Task = Would you copy the material below word for word, beginning with its first line and ending with the line that contains "Recorded end, [])"?

Data for review =

Definition step_of (r : Recording) (s : PlanState) : PlanState * Recording * list string :=
  match r with
  | Reading ref now =>
      match findPayment s (pr_referenceId ref) with
      | Some payment => if bool_decide (py_link_id payment = Some (pr_linkId ref)) then (s, Claiming payment ref now, []) else (s, Recorded, [])
      | None => (s, Recorded, [])
      end
  | Claiming payment ref now => let '(s1, changed) := claim ref (py_id payment) now s in (s1, if changed then Claimed payment now else Recorded, [])
  | Claimed payment now => (s, match findTenantById (ps_db s) (py_tenant_id payment) with Some tenant => Extending payment tenant now | None => Recorded end, [])
  | Extending payment tenant now => (extend payment tenant now s, Recorded, [py_id payment])
  | Recorded => (s, Recorded, [])
  end.

(** A request arrives; a request under way takes its next step; or another
    request runs a statement of [createPaymentLink], or changes another table. *)
Inductive counter_step (k : Counter) : Counter -> Prop :=
| k_arrives ref now : counter_step k (mkCounter (k_state k) (k_requests k ++ [Reading ref now]) (k_extended k))
| k_moves before r after s' r' extended : k_requests k = before ++ r :: after -> step_of r (k_state k) = (s', r', extended) ->
    counter_step k (mkCounter s' (before ++ r' :: after) (k_extended k ++ extended))
| k_inserts row s' : py_status row = pay_created -> insert_payment row (k_state k) = Returns s' -> counter_step k (mkCounter s' (k_requests k) (k_extended k))
| k_deletes id : counter_step k (mkCounter (delete_created id (k_state k)) (k_requests k) (k_extended k))
| k_links id linkId shortUrl s' : set_link id linkId shortUrl (k_state k) = Returns s' -> counter_step k (mkCounter s' (k_requests k) (k_extended k))
| k_elsewhere s' : payments s' = payments (k_state k) -> counter_step k (mkCounter s' (k_requests k) (k_extended k)).

Inductive counter_run : Counter -> Prop :=
| k_start s : payments s = [] -> counter_run (mkCounter s [] [])
| k_next k k' : counter_run k -> counter_step k k' -> counter_run k'.

Definition held (k : Counter) : list string := k_extended k ++ List.concat (List.map holding (k_requests k)).

(** What every run keeps: a payment's identifier is one row's, a payment claimed
    is held by one request or was extended for, and it is paid. *)
Record counter_inv (k : Counter) : Prop := {
  ci_ids : NoDup (ids (k_state k));
  ci_held : NoDup (held k);
  ci_paid : forall id, id ∈ held k -> is_paid (k_state k) id
}.

Lemma is_paid_fresh s id : NoDup (ids s) -> (exists p, p ∈ payments s /\ py_id p = id /\ py_status p = pay_created) -> ~ is_paid s id.
Proof.
  intros Hn (p & Hp & <- & Hs) (q & Hq & E & Hs'). assert (q = p) as -> by (by eapply (map_NoDup_inj py_id)). congruence.
Qed.

Lemma counter_inv_same k s' requests : counter_inv k -> ids s' = ids (k_state k) -> (forall id, is_paid (k_state k) id -> is_paid s' id) ->
  List.concat (List.map holding requests) = List.concat (List.map holding (k_requests k)) -> counter_inv (mkCounter s' requests (k_extended k)).
Proof.
  intros [Hi Hh Hp] Hids Hpaid Hreq. constructor; unfold held in *; cbn [k_state k_requests k_extended]; rewrite ?Hids, ?Hreq; [done|done|]. intros id Hid. by apply Hpaid, Hp.
Qed.

Lemma submseteq_NoDup' {A} (l k : list A) : l ⊆+ k -> NoDup k -> NoDup l.
Proof. intros [k' Hk]%submseteq_Permutation Hn. rewrite Hk in Hn. by apply list.NoDup_app in Hn as [? _]. Qed.

(** The identifiers held change by none, or by one that was not paid. *)
Lemma counter_inv_change k s' requests extended new : counter_inv k -> NoDup (ids s') -> (forall id, is_paid (k_state k) id -> is_paid s' id) ->
  NoDup new -> (forall id, id ∈ new -> ~ is_paid (k_state k) id /\ is_paid s' id) -> held (mkCounter s' requests extended) ⊆+ new ++ held k -> counter_inv (mkCounter s' requests extended).
Proof.
  intros [Hi Hh Hp] Hids Hmono Hnew Hfresh Hsub. constructor; [done| |].
  - eapply submseteq_NoDup'; [exact Hsub|]. apply list.NoDup_app. split_and!; [done| |done]. intros id Hid Hin. by apply (proj1 (Hfresh id Hid)), Hp.
  - intros id Hid. pose proof (elem_of_submseteq _ _ _ Hid Hsub) as Hin. apply elem_of_app in Hin as [Hin|Hin]; [by apply Hfresh|]. by apply Hmono, Hp.
Qed.

Lemma held_moves k before r after s' r' extended : k_requests k = before ++ r :: after -> extended ++ holding r' ⊆+ holding r ->
  held (mkCounter s' (before ++ r' :: after) (k_extended k ++ extended)) ⊆+ held k.
Proof.
  intros Hr Hsub. unfold held. cbn [k_requests k_extended]. rewrite Hr, !List.map_app, !List.concat_app. cbn [List.map List.concat].
  set (a := List.concat (List.map holding before)). set (b := List.concat (List.map holding after)).
  trans (k_extended k ++ a ++ (extended ++ holding r') ++ b); [|by apply submseteq_skips_l, submseteq_skips_l, submseteq_skips_r]. apply Permutation_submseteq. rewrite <- !app_assoc. f_equiv. rewrite (Permutation_app_swap_app extended). done.
Qed.

Lemma step_of_inv k before r after s' r' extended : counter_inv k -> k_requests k = before ++ r :: after -> step_of r (k_state k) = (s', r', extended) ->
  counter_inv (mkCounter s' (before ++ r' :: after) (k_extended k ++ extended)).
Proof.
  intros Hk Hr Hstep. assert (Hquiet : forall s'' r'' e, ids s'' = ids (k_state k) -> (forall id, is_paid (k_state k) id -> is_paid s'' id) -> e ++ holding r'' ⊆+ holding r ->
    counter_inv (mkCounter s'' (before ++ r'' :: after) (k_extended k ++ e))).
  { intros s'' r'' e Hids Hmono Hsub. apply (counter_inv_change k _ _ _ []); [done|rewrite Hids; apply Hk|done|constructor|by intros id ?%elem_of_nil|]. cbn [app]. by eapply held_moves. }
  destruct r as [ref now|payment ref now|payment now|payment tenant now|]; cbn [step_of holding] in *.
  - destruct (findPayment _ _) as [p|]; [case_bool_decide|]; injection Hstep as <- <- <-; by apply Hquiet.
  - pose proof (claim_spec ref (py_id payment) now (k_state k)) as Hc. destruct (claim ref (py_id payment) now (k_state k)) as [s1 changed]. destruct Hc as (_ & Hids & Hch & Hpaid & Hmono).
    destruct changed; injection Hstep as <- <- <-; [|by apply Hquiet]. apply (counter_inv_change k _ _ _ [py_id payment]); [done|rewrite Hids; apply Hk|done|apply NoDup_singleton| |].
    + intros id ->%list_elem_of_singleton. split; [|by apply Hpaid]. apply is_paid_fresh; [apply Hk|by apply Hch].
    + unfold held. cbn [k_requests k_extended]. rewrite Hr, app_nil_r, !List.map_app, !List.concat_app. cbn [List.map List.concat holding app].
      apply Permutation_submseteq. rewrite <- Permutation_middle. by rewrite <- Permutation_middle.
  - injection Hstep as <- <- <-. apply Hquiet; [done..|]. destruct (findTenantById _ _); cbn; [done|apply submseteq_nil_l].
  - injection Hstep as <- <- <-. destruct (extend_spec payment tenant now (k_state k)) as (Hids & Hmono & _). by apply Hquiet.
  - injection Hstep as <- <- <-. by apply Hquiet.
Qed.

Lemma counter_step_inv k k' : counter_inv k -> counter_step k k' -> counter_inv k'.
Proof.
  intros Hk Hs. pose proof (counter_inv_change k) as Hchange. destruct Hs as [ref now|before r after s' r' extended Hr Hstep|row s' Hrow Hins|id|id linkId shortUrl s' Hset|s' Hpay].
  - apply counter_inv_same; [done..|]. rewrite List.map_app, List.concat_app. cbn. by rewrite !app_nil_r.
  - by eapply step_of_inv.
  - unfold insert_payment in Hins. destruct (existsb _ _) eqn:E; [done|]. injection Hins as <-. apply (Hchange _ _ _ []); [done| | |constructor|by intros id ?%elem_of_nil|done].
    + unfold ids. cbn [on_payments payments]. rewrite List.map_app. apply list.NoDup_app. split_and!; [apply Hk| |apply NoDup_singleton]. intros id (p & -> & Hp)%list_elem_of_fmap Hid%list_elem_of_singleton.
      apply not_true_iff_false in E. apply E, existsb_elem. exists p. split; [done|]. by apply String.eqb_eq.
    + intros id (p & Hp & ? & ?). exists p. split; [cbn; apply elem_of_app; by left|done].
  - apply (Hchange _ _ _ []); [done| | |constructor|by intros x ?%elem_of_nil|done].
    + unfold ids, delete_created. cbn [on_payments payments]. eapply sublist_NoDup'; [apply sublist_map, bfilter_sublist|apply Hk].
    + intros x (p & Hp & ? & Hst). exists p. split; [|done]. cbn. apply elem_of_bfilter. split; [done|]. rewrite Hst. by rewrite bool_decide_eq_false_2, andb_false_r.
  - unfold set_link in Hset. destruct (existsb _ _); [done|]. injection Hset as <-. apply counter_inv_same; [done| | |done].
    + unfold ids. cbn [on_payments payments]. rewrite List.map_map. apply List.map_ext. intros p. by destruct (String.eqb _ _).
    + intros x (p & Hp & <- & Hst). eexists. split; [apply list_elem_of_fmap_2; exact Hp|]. by destruct (String.eqb _ _).
  - apply counter_inv_same; [done| | |done]; unfold ids, is_paid; rewrite Hpay; done.
Qed.

(** C11. Whatever requests record payments at the same time, and however their
    statements interleave, each payment extends a plan at most once, only after
    it was marked paid; and it stays paid. *)
Theorem payment_extends_once k : counter_run k -> NoDup (k_extended k) /\ (forall id, id ∈ k_extended k -> is_paid (k_state k) id).
Proof.
  intros Hrun. assert (Hinv : counter_inv k).
  { induction Hrun as [s Hs|k k' Hrun IH Hstep]; [|by eapply counter_step_inv]. constructor; unfold ids, held; cbn; [rewrite Hs; constructor|constructor|by intros id ?%elem_of_nil]. }
  destruct Hinv as [_ Hh Hp]. unfold held in *. split; [by apply list.NoDup_app in Hh as [? _]|]. intros id Hid. apply Hp, elem_of_app. by left.
Qed.

(** *** What it extends *)

Lemma findPayment_in s id p : findPayment s id = Some p -> p ∈ payments s /\ py_id p = id.
Proof. intros H. apply js_find_Some in H as [? H%String.eqb_eq]. done. Qed.

Lemma findPayment_map s id f : (forall p, py_id (f p) = py_id p) -> findPayment (on_payments (List.map f) s) id = f <$> findPayment s id.
Proof. intros Hf. unfold findPayment. cbn [payments on_payments]. rewrite js_find_map; [done|]. intros p. by rewrite Hf. Qed.

Lemma findPayment_on_db s id f : findPayment (on_ps_db f s) id = findPayment s id.
Proof. done. Qed.

Lemma on_payments_same s f : (forall p, p ∈ payments s -> f p = p) -> on_payments (List.map f) s = s.
Proof. intros Hf. destruct s as [a l b c d e]. unfold on_payments. cbn [payments] in *. f_equal. induction l as [|p l IH]; [done|]. cbn. rewrite Hf by constructor. f_equal. apply IH. intros q Hq. apply Hf. by constructor. Qed.

Lemma paid_from_after tenant now : now <= paid_from tenant now.
Proof. unfold paid_from. cbv zeta. case_bool_decide; [|lia]. destruct (en_expiresAt _); [destruct (Z.ltb_spec now z)|]; lia. Qed.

Written solution =
Definition step_of (r : Recording) (s : PlanState) : PlanState * Recording * list string :=
  match r with
  | Reading ref now =>
      match findPayment s (pr_referenceId ref) with
      | Some payment => if bool_decide (py_link_id payment = Some (pr_linkId ref)) then (s, Claiming payment ref now, []) else (s, Recorded, [])
      | None => (s, Recorded, [])
      end
  | Claiming payment ref now => let '(s1, changed) := claim ref (py_id payment) now s in (s1, if changed then Claimed payment now else Recorded, [])
  | Claimed payment now => (s, match findTenantById (ps_db s) (py_tenant_id payment) with Some tenant => Extending payment tenant now | None => Recorded end, [])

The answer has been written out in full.